Problem details
Only one stretch of the records below is wanted: the lines from the one holding "let r := n mod d in" through the one holding "(** ** Text to". Return it exactly, both ends included.

(Entries supplied Opens)

(** * Bet_Ledger: odds conversion and bet settlement

    A shallow embedding of [services/odds.py], of the tables of [models.py]
    and of the [new_bet] and [settle_bet] request handlers of [app.py],
    followed by the properties of the specification that concern them.

    Python values are modelled as the interpreter has them: [int] is an
    unbounded integer ([Z]), [float] is an IEEE 754 binary64 number (Rocq's
    primitive [float]), an exception that leaves a function is a [Raise]
    result, and [str] is a [string] of ASCII characters. *)

From Stdlib Require Import ZArith Floats Lia Bool Ascii String List.
From stdpp Require Import base option list gmap strings pretty.

Local Open Scope string_scope.
Local Open Scope Z_scope.

(* ===================================================================== *)
(** * The Python runtime the sources rely on                              *)
(* ===================================================================== *)

Module Py.

(** The exceptions that can leave the modelled code.  [NotFound] is the
    HTTP 404 that [get_or_404] aborts the request with. *)
Inductive exn : Set :=
| ZeroDivisionError
| OverflowError
| ValueError
| NotFound.

Inductive res (A : Type) : Type :=
| Ok (a : A)
| Raise (e : exn).
Arguments Ok {A} a.
Arguments Raise {A} e.

Definition bind {A B} (r : res A) (k : A -> res B) : res B :=
  match r with
  | Ok a => k a
  | Raise e => Raise e
  end.

(** A [for] loop whose body can raise: the first exception ends the loop. *)
Fixpoint for_each {A B} (f : A -> res B) (l : list A) : res (list B) :=
  match l with
  | [] => Ok []
  | x :: l' =>
      bind (f x) (fun y => bind (for_each f l') (fun ys => Ok (y :: ys)))
  end.

Fixpoint fold_each {A S} (f : S -> A -> res S) (l : list A) (s : S) : res S :=
  match l with
  | [] => Ok s
  | x :: l' => bind (f s x) (fold_each f l')
  end.

(** A number as Python stores it in an attribute: an [int] or a [float]. *)
Inductive num : Set :=
| Int (z : Z)
| Float (f : float).

(** ** Floats *)

(** An exact integer as a [spec_float] with exponent 0 (not normalised). *)
Definition Z2SF (z : Z) : spec_float :=
  match z with
  | Z0 => S754_zero false
  | Zpos p => S754_finite false p 0
  | Zneg p => S754_finite true p 0
  end.

(** [float(n)] and the implicit conversion of an [int] operand in mixed
    arithmetic: the nearest binary64 number, ties to even; an [int] too
    large for a float raises [OverflowError]. *)
Definition float_of_int (n : Z) : res float :=
  let f := SF2Prim (binary_normalize prec emax n 0 false) in
  if PrimFloat.is_infinity f then Raise OverflowError else Ok f.

(** An [int] below [2^53 = 9007199254740992] in magnitude is exact as a
    float. *)
Definition small (z : Z) : bool := Z.abs z <? 9007199254740992.

Definition float_of_small (z : Z) : float :=
  let f := PrimFloat.of_uint63 (Uint63.of_Z (Z.abs z)) in
  if z <? 0 then (- f)%float else f.

(** [a / b] on two [int]s: the correctly rounded quotient.  As in
    CPython's [long_true_divide], two operands that are exact as floats
    are divided as floats; the general case rounds the exact quotient, and
    raises [OverflowError] when it is too large for a float. *)
Definition int_truediv (a b : Z) : res float :=
  if b =? 0 then Raise ZeroDivisionError
  else if small a && small b then
    Ok (float_of_small a / float_of_small b)%float
  else
    let f := SF2Prim (SF64div (Z2SF a) (Z2SF b)) in
    if PrimFloat.is_infinity f then Raise OverflowError else Ok f.

(** [x / y] on two [float]s: Python raises where IEEE 754 would return an
    infinity or a NaN for a zero divisor. *)
Definition float_truediv (x y : float) : res float :=
  if PrimFloat.is_zero y then Raise ZeroDivisionError
  else Ok (x / y)%float.

(** The value of a finite float as a fraction [n / d] with [d] a power of
    two: [Some (n, d)], and [None] for an infinity or a NaN. *)
Definition to_fraction (f : float) : option (Z * Z) :=
  match Prim2SF f with
  | S754_zero _ => Some (0, 1)
  | S754_finite s m e =>
      let sm := if s then Zneg m else Zpos m in
      if 0 <=? e then Some (sm * 2 ^ e, 1) else Some (sm, 2 ^ (- e))
  | S754_infinity _ | S754_nan => None
  end.

Definition classify_error (f : float) : exn :=
  if PrimFloat.is_nan f then ValueError else OverflowError.

(** [int(x)] on a float: truncation toward zero, of the magnitude
    [m * 2^e] by a shift. *)
Definition int_of_float (f : float) : res Z :=
  match Prim2SF f with
  | S754_zero _ => Ok 0
  | S754_finite s m e =>
      let a := Z.shiftl (Zpos m) e in
      Ok (if s then - a else a)
  | S754_infinity _ => Raise OverflowError
  | S754_nan => Raise ValueError
  end.

(** The integer nearest to [n / d], for [d > 0]: the floor, or the floor
    plus one when the remainder is above the half, or on a tie when the
    floor is odd. *)
Definition round_half_even (n d : Z) : Z :=
  let q := n / d in
  let r := n mod d in
  match 2 * r ?= d with
  | Lt => q
  | Gt => q + 1
  | Eq => if Z.even q then q else q + 1
  end.

(** [round(x)] on a float, with no [ndigits]: the nearest integer, a tie
    going to the even neighbour ([float.__round__]). *)
Definition round (f : float) : res Z :=
  match to_fraction f with
  | Some (n, d) => Ok (round_half_even n d)
  | None => Raise (classify_error f)
  end.

(** ** Text to numbers: [int(s)] and [float(s)] on a [str]

    The grammar of the language reference, over ASCII text:
    surrounding whitespace is dropped, a sign may come first, digits may be
    separated by single underscores.  [float] also reads a fraction, an
    exponent, and the words inf, infinity and nan in any case. *)

Definition is_space (c : ascii) : bool :=
  let n := N_of_ascii c in
  ((9 <=? n) && (n <=? 13) || (28 <=? n) && (n <=? 32))%N.

Fixpoint lstrip (s : string) : string :=
  match s with
  | String c s' => if is_space c then lstrip s' else s
  | EmptyString => s
  end.

Definition all_space (s : string) : bool := String.eqb (lstrip s) "".

Definition digit_of (c : ascii) : option Z :=
  let n := N_of_ascii c in
  if ((48 <=? n) && (n <=? 57))%N then Some (Z.of_N n - 48) else None.
(** * USA gift card API: the format-rule engine of [main.py]

    A shallow embedding of the schema table [GIFTCARDS], the checksum
    routines [luhn_checksum] and [apply_luhn], the scoring function
    [validate_format], the generator [generate_one] and the two POST
    handlers, followed by the properties of the engine.

    Python values are modelled as follows.
    - [str] is a sequence of Unicode code points, [list N]; [len] is
      [length].
    - [int] is [Z]; the lengths written in the table are [nat].
    - the [float] score only ever holds 100, 50, 40 and 10 and their
      differences, all exactly representable, so it is carried as a [Z].
    - an exception is the [Raise] branch of [result].
    - the module-level random generator, the entropy behind
      [random.seed()] and the wall clock form the record [world], which the
      monad [M] threads through the generator. *)

From Stdlib Require Import String Ascii DecimalString.
From Stdlib Require Import List ZArith NArith Bool Lia.
Import ListNotations.

(** ** Text *)

Definition char := N.
Definition str := list char.

(** The literals of the source file are UTF-8 text (three product names
    hold U+2019); [utf8_decode] turns their bytes into code points. *)
Fixpoint utf8_decode (bs : list N) : str :=
  match bs with
  | [] => []
  | b :: rest =>
      if (b <? 128)%N then b :: utf8_decode rest
      else if (b <? 224)%N then
        match rest with
        | b1 :: r => ((b - 192) * 64 + (b1 - 128))%N :: utf8_decode r
        | _ => []
        end
      else if (b <? 240)%N then
        match rest with
        | b1 :: b2 :: r =>
            ((b - 224) * 4096 + (b1 - 128) * 64 + (b2 - 128))%N :: utf8_decode r
        | _ => []
        end
      else
        match rest with
        | b1 :: b2 :: b3 :: r =>
            ((b - 240) * 262144 + (b1 - 128) * 4096 + (b2 - 128) * 64 + (b3 - 128))%N
              :: utf8_decode r
        | _ => []
        end
  end.

Definition lit (s : string) : str :=
  utf8_decode (map N_of_ascii (list_ascii_of_string s)).

Fixpoint str_eqb (a b : str) : bool :=
  match a, b with
  | [], [] => true
  | x :: a', y :: b' => (x =? y)%N && str_eqb a' b'
  | _, _ => false
  end.

(** [s[:-1]] and [s[-1]]. *)
Definition drop_last (s : str) : str := removelast s.
Definition last_char (s : str) : option char :=
  match rev s with
  | [] => None
  | c :: _ => Some c
  end.

(** ** Exceptions *)

Inductive exn :=
| HTTPException (status : Z) (detail : str)
| RequestValidationError
| ValueError
| IndexError
| KeyError.

Inductive result (A : Type) :=
| Ok (a : A)
| Raise (e : exn).
Arguments Ok {A} a.
Arguments Raise {A} e.

Definition rbind {A B} (r : result A) (k : A -> result B) : result B :=
  match r with
  | Ok a => k a
  | Raise e => Raise e
  end.

Declare Scope result_scope.
Delimit Scope result_scope with result.
Notation "'try' x <- r ; k" := (rbind r (fun x => k))
  (at level 10, x name, r at level 100, k at level 200) : result_scope.
Open Scope result_scope.

Fixpoint map_result {A B} (f : A -> result B) (l : list A) : result (list B) :=
  match l with
  | [] => Ok []
  | a :: l' =>
      try b <- f a;
      try bs <- map_result f l';
      Ok (b :: bs)
  end.

(** ** Decimal digits of the runtime

    Both [\d] in a [str] pattern and [int()] of a one-character string
    accept exactly the code points of category Nd.  They come in blocks of
    ten, in the order of their values; [decimal_zeros] lists the zero of each
    block (Unicode 14.0, the database of CPython 3.11). *)
Definition decimal_zeros : list N :=
  [ 48; 1632; 1776; 1984; 2406; 2534; 2662; 2790; 2918; 3046; 3174; 3302;
    3430; 3558; 3664; 3792; 3872; 4160; 4240; 6112; 6160; 6470; 6608; 6784;
    6800; 6992; 7088; 7232; 7248; 42528; 43216; 43264; 43472; 43504; 43600;
    44016; 65296; 66720; 68912; 69734; 69872; 69942; 70096; 70384; 70736;
    70864; 71248; 71360; 71472; 71904; 72016; 72784; 73040; 73120; 92768;
    92864; 93008; 120782; 120792; 120802; 120812; 120822; 123200; 123632;
    125264; 130032 ]%N.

(Entries supplied Closes)

Solution for this exercise
  let r := n mod d in
  match 2 * r ?= d with
  | Lt => q
  | Gt => q + 1
  | Eq => if Z.even q then q else q + 1
  end.

(** [round(x)] on a float, with no [ndigits]: the nearest integer, a tie
    going to the even neighbour ([float.__round__]). *)
Definition round (f : float) : res Z :=
  match to_fraction f with
  | Some (n, d) => Ok (round_half_even n d)
  | None => Raise (classify_error f)
  end.

(** ** Text to numbers: [int(s)] and [float(s)] on a [str]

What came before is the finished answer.